Find all the lines in the entries below that hold the word "injection" and copy them.
☆ ☆ ☆
(** ** What construction guarantees *)

Lemma foldl_insert_lookup {A} (x : A) (us : list string) (m : gmap string A) u :
  foldl (fun m u => <[u := x]> m) m us !! u = if decide (u ∈ us) then Some x else m !! u.
Proof.
  revert m. induction us as [|v us IH]; intros m; [by rewrite decide_False by set_solver|].
  cbn [foldl]. rewrite IH. destruct (decide (u ∈ us)) as [H|H].
  - by rewrite decide_True by set_solver.
  - destruct (decide (u = v)) as [->|Hne].
    + rewrite lookup_insert_eq. by rewrite decide_True by set_solver.
    + rewrite lookup_insert_ne by done. by rewrite decide_False by set_solver.
Qed.

Lemma built_breakers svc cfg u :
  bh_breakers (buildServiceHandler svc cfg) !! u =
    if decide (u ∈ Upstreams svc) then Some (service_breaker cfg) else None.
Proof. unfold buildServiceHandler. simpl. by rewrite foldl_insert_lookup, lookup_empty. Qed.

(** A limit per subject is only built where tokens are verified. *)
Lemma limiter_by_subject svc cfg redis spec :
  service_ok svc -> buildServiceLimiter svc cfg redis = Some (spec, KeyByJWTSub) -> Auth svc = true.
Proof.
  intros Hsvc Hl. unfold buildServiceLimiter in Hl. destruct (SvcRateLimit svc) as [rl|] eqn:Er.
  - destruct (svc_rate _ Hsvc _ Er) as [_ _ Hk]. simpl in Hl.
    destruct (decide (KeyBy rl = "jwt_sub")) as [Ek|Ek]; [|by repeat case_match].
    destruct Hk as [?|[?|[_ ?]]]; congruence.
  - destruct (RateLimit cfg); by repeat case_match.
Qed.

Section BuildFacts.
Context {Key I : Type} (env : environment Key I).

(** A service as the loop leaves it. *)
Definition built_from (cfg : GatewayConfig) (publicKey : option Key) (redis : option redis_Options) (svc : ServiceConfig)
    (b : built_service Key) : Prop :=
  b = mkBuilt svc publicKey (buildServiceLimiter svc cfg redis) (service_cache svc) (buildServiceHandler svc cfg) /\
  (Auth svc = true -> is_Some publicKey).

Lemma build_services_spec cfg publicKey redis svcs bs :
  build_services cfg publicKey redis svcs = Ok bs -> Forall2 (built_from cfg publicKey redis) svcs bs.
Proof using Type.
  revert bs. induction svcs as [|svc svcs IH]; intros bs; simpl; [intros [= <-]; constructor|].
  destruct (Auth svc && bool_decide (publicKey = None)) eqn:E; [done|].
  intros (rest & H & [= <-])%result_bind_ok. constructor; [|by apply IH].
  split; [done|]. intros Ha. rewrite Ha in E. simpl in E. bool2prop. destruct publicKey; [by eexists|done].
Qed.

Lemma probe_service_ok (b b' : built_service Key) :
  probe_service env b = Ok b' ->
  exists c u, b' = set_checker c b /\ u ∈ Health.urls (checker (bs_handler b)) /\
    c = Health.checkAll (env_probe env (Name (bs_config b))) (checker (bs_handler b)) /\ Health.isHealthy c u = true.
Proof using Type.
  unfold probe_service, Health.Probe. set (c := Health.checkAll _ _).
  destruct (existsb (Health.isHealthy c) (Health.urls c)) eqn:E; simpl; [|done]. intros [= <-].
  apply existsb_exists in E as (u & Hu%list_elem_of_In & Hh). exists c, u. split_and!; try done.
  unfold c in Hu. by rewrite Health.checkAll_urls in Hu.
Qed.

(** The group succeeds only if every goroutine does. *)
Lemma probe_services_spec bs bs' :
  probe_services env bs = Ok bs' -> Forall2 (fun b b' => probe_service env b = Ok b') bs bs'.
Proof using Type.
  unfold probe_services. rewrite omap_app. set (early := omap (failure env) (_ ≫= _)). clearbody early.
  destruct early as [|e early]; [|done]. simpl. revert bs'.
  induction bs as [|b bs IH]; intros bs'; [by intros [= <-]|]. csimpl. unfold failure at 1.
  destruct (probe_service env b) as [b1|e] eqn:E; [|done].
  intros H. destruct (omap (failure env) bs) as [|e l] eqn:Eo; [|done]. injection H as <-.
  constructor; [done|]. by apply IH.
Qed.

(** A service of the finished router. *)
Definition assembled (cfg : GatewayConfig) (publicKey : option Key) (redis : option redis_Options) (svc : ServiceConfig)
    (b : built_service Key) : Prop :=
  (exists c, b = mkBuilt svc publicKey (buildServiceLimiter svc cfg redis) (service_cache svc)
     (let h := buildServiceHandler svc cfg in mkBuiltHandler c (balancer h) (bh_breakers h) (transport h)) /\
     Health.urls c = Upstreams svc /\ Health.interval c = Interval (HealthCheck cfg) /\ Health.path c = Config.Path (HealthCheck cfg)) /\
  (Auth svc = true -> is_Some publicKey) /\
  exists u, u ∈ Upstreams svc /\ (u, Health.Responded 200) ∈ env_probe env (Name svc).

(** Whether the limiters are in Redis. *)
Definition redis_backed (cfg : GatewayConfig) : bool :=
  match RateLimit cfg with Some rl => bool_decide (Backend rl = "redis") | None => false end.

Lemma checkAll_settings done c :
  Health.interval (Health.checkAll done c) = Health.interval c /\ Health.path (Health.checkAll done c) = Health.path c.
Proof using Type.
  revert c. induction done as [|[u p] done IH]; intros c; [done|]. simpl. destruct (IH (Health.check u p c)) as [-> ->].
  destruct p as [| |code]; simpl; try done. by destruct (code =? 200).
Qed.

Lemma buildRouter_spec cfg rt :
  buildRouter env cfg = Ok rt ->
  br_edge rt = edge_limiter /\ exists key redis, Forall2 (assembled cfg key redis) (Services cfg) (br_services rt) /\
    bool_decide (is_Some redis) = redis_backed cfg /\
    match key with Some k => load_key env (JWTPublicKey cfg) = Ok k | None => JWTPublicKey cfg = EmptyString end.
Proof using Type.
  unfold buildRouter. intros (mt & _ & (key & Hkey0 & (redis & Hredis & (bs0 & H0 & (gauge & _ & (bs1 & H1 & [= <-])
    %result_bind_ok)%result_bind_ok)%result_bind_ok)%result_bind_ok)%result_bind_ok)%result_bind_ok.
  split; [done|]. exists key, redis. split_and!.
  - simpl. apply wrap_err_ok in H1. apply build_services_spec in H0. apply probe_services_spec in H1. revert bs1 H1.
    induction H0 as [|svc b svcs bs0 [-> Hkey] _ IH]; intros bs1 H1.
    { apply Forall2_nil_inv_l in H1 as ->. constructor. }
    apply Forall2_cons_inv_l in H1 as (b' & bs' & Hp & H1 & ->). csimpl. constructor; [|by apply IH].
    apply probe_service_ok in Hp as (c & u & -> & Hu & Hc & Hh). simpl in Hu, Hc.
    unfold assembled. split_and!; [|done|].
    + eexists. split; [reflexivity|]. simpl. unfold Health.Start, Health.poll.
      rewrite Health.checkAll_urls, !(proj1 (checkAll_settings _ _)), !(proj2 (checkAll_settings _ _)), Hc.
      by rewrite Health.checkAll_urls, (proj1 (checkAll_settings _ _)), (proj2 (checkAll_settings _ _)).
    + exists u. split; [done|]. rewrite Hc in Hh. apply Health.healthy_was_probed in Hh as [Hh|Hh]; [|done].
      unfold Health.isHealthy in Hh. simpl in Hh. by rewrite lookup_empty in Hh.
  - apply wrap_err_ok in Hredis. unfold buildRedisClient, redis_backed in *. destruct (RateLimit cfg) as [rl|]; [|by simplify_eq].
    destruct (bool_decide (Backend rl ≠ "redis")) eqn:E; bool2prop.
    + injection Hredis as <-. by rewrite (bool_decide_eq_false_2 (Backend rl = "redis")).
    + destruct (env_ping env _); [|done]. injection Hredis as <-. symmetry. apply bool_decide_eq_true.
      destruct (decide (Backend rl = "redis")); tauto.
  - destruct (bool_decide (JWTPublicKey cfg ≠ EmptyString)) eqn:E; bool2prop.
    + destruct (load_key env (JWTPublicKey cfg)) as [k|e] eqn:Ek; simpl in Hkey0; by simplify_eq.
    + injection Hkey0 as <-. destruct (decide (JWTPublicKey cfg = EmptyString)); tauto.
Qed.
(* ===== verification/Loadtest.v ===== *)
(** * The load test tools ([loadtest/token.go], [loadtest/cmd/gentoken/main.go],
      [loadtest/scenarios/user_flow.go])

    [Module Token] signs the tokens the gateway is tested with; [Module Duration]
    is the printing of a [time.Duration]; [Module UserFlow] the simulated users,
    the statistics they share and the interval report. The signing side of the
    JWT library is a parameter, as its parsing side is in [Auth]; so are PEM and
    PKCS#8 decoding, [http.NewRequest] and the client's round trip. *)

From Stdlib Require Import Ascii.
From stdpp Require Import pretty.
From S2P Require Import Prelude GoStrings Http Json Auth Upstream.
Import Http.

Module Token.
Import Auth.

Section Keys.
Context {Priv : Type}.
Variable pem_Decode : string -> option string.
(** [x509.ParsePKCS8PrivateKey]; [None]: a key that is not RSA. *)
Variable ParsePKCS8 : string -> result (option Priv).

Definition LoadPrivateKey (path : string) (file : result string) : result Priv :=
  let? data := file in
  match pem_Decode data with
  | None => Err ("no PEM block found in " +:+ path)
  | Some block =>
      let? key := ParsePKCS8 block in
      match key with None => Err "key is not RSA" | Some k => Ok k end
  end.
End Keys.

(** [token.SignedString(key)] *)
Class Signer (Priv : Type) := { SignedString : Token -> Priv -> result string }.

(** [time.Now().Add(time.Hour).Unix()], from nanoseconds since the epoch. *)
Definition expiry (now : Z) : Z := (now + Hour) / Second.

Definition newToken (subject : string) (roles : list string) (now : Z) : Token :=
  mkToken true "RS256"
    (Some {["sub" := JString subject; "roles" := JArray (map JString roles); "exp" := JNumber (expiry now)]}).

(** UTF-8, byte by byte: no overlong forms, no surrogates, nothing beyond U+10FFFF. *)
Definition byte_in (lo hi : Z) (c : ascii) : bool := (lo <=? code c) && (code c <=? hi).

Fixpoint valid_utf8 (s : string) : bool :=
  match s with
  | EmptyString => true
  | String a s1 =>
      if code a <? 128 then valid_utf8 s1
      else
        match s1 with
        | EmptyString => false
        | String b s2 =>
            if byte_in 194 223 a then byte_in 128 191 b && valid_utf8 s2
            else
              match s2 with
              | EmptyString => false
              | String c s3 =>
                  if byte_in 224 239 a then
                    byte_in (if code a =? 224 then 160 else 128) (if code a =? 237 then 159 else 191) b &&
                    byte_in 128 191 c && valid_utf8 s3
                  else
                    match s3 with
                    | EmptyString => false
                    | String d s4 =>
                        byte_in 240 244 a && byte_in (if code a =? 240 then 144 else 128) (if code a =? 244 then 143 else 191) b &&
                        byte_in 128 191 c && byte_in 128 191 d && valid_utf8 s4
                    end
              end
        end
  end.

(** Claims that JSON carries unchanged: text, lists of text, and integers that a
    float64 holds. *)
Definition is_text (v : any) : bool := match v with JString s => valid_utf8 s | _ => false end.

Definition json_stable (v : any) : bool :=
  match v with
  | JString s => valid_utf8 s
  | JNumber n => Z.abs n <=? 2 ^ 53
  | JArray l => forallb is_text l
  | _ => false
  end.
☆ ☆ ☆
» **Your solution**:
  intros H. destruct (omap (failure env) bs) as [|e l] eqn:Eo; [|done]. injection H as <-.
    + injection Hredis as <-. by rewrite (bool_decide_eq_false_2 (Backend rl = "redis")).
    + destruct (env_ping env _); [|done]. injection Hredis as <-. symmetry. apply bool_decide_eq_true.
    + injection Hkey0 as <-. destruct (decide (JWTPublicKey cfg = EmptyString)); tauto.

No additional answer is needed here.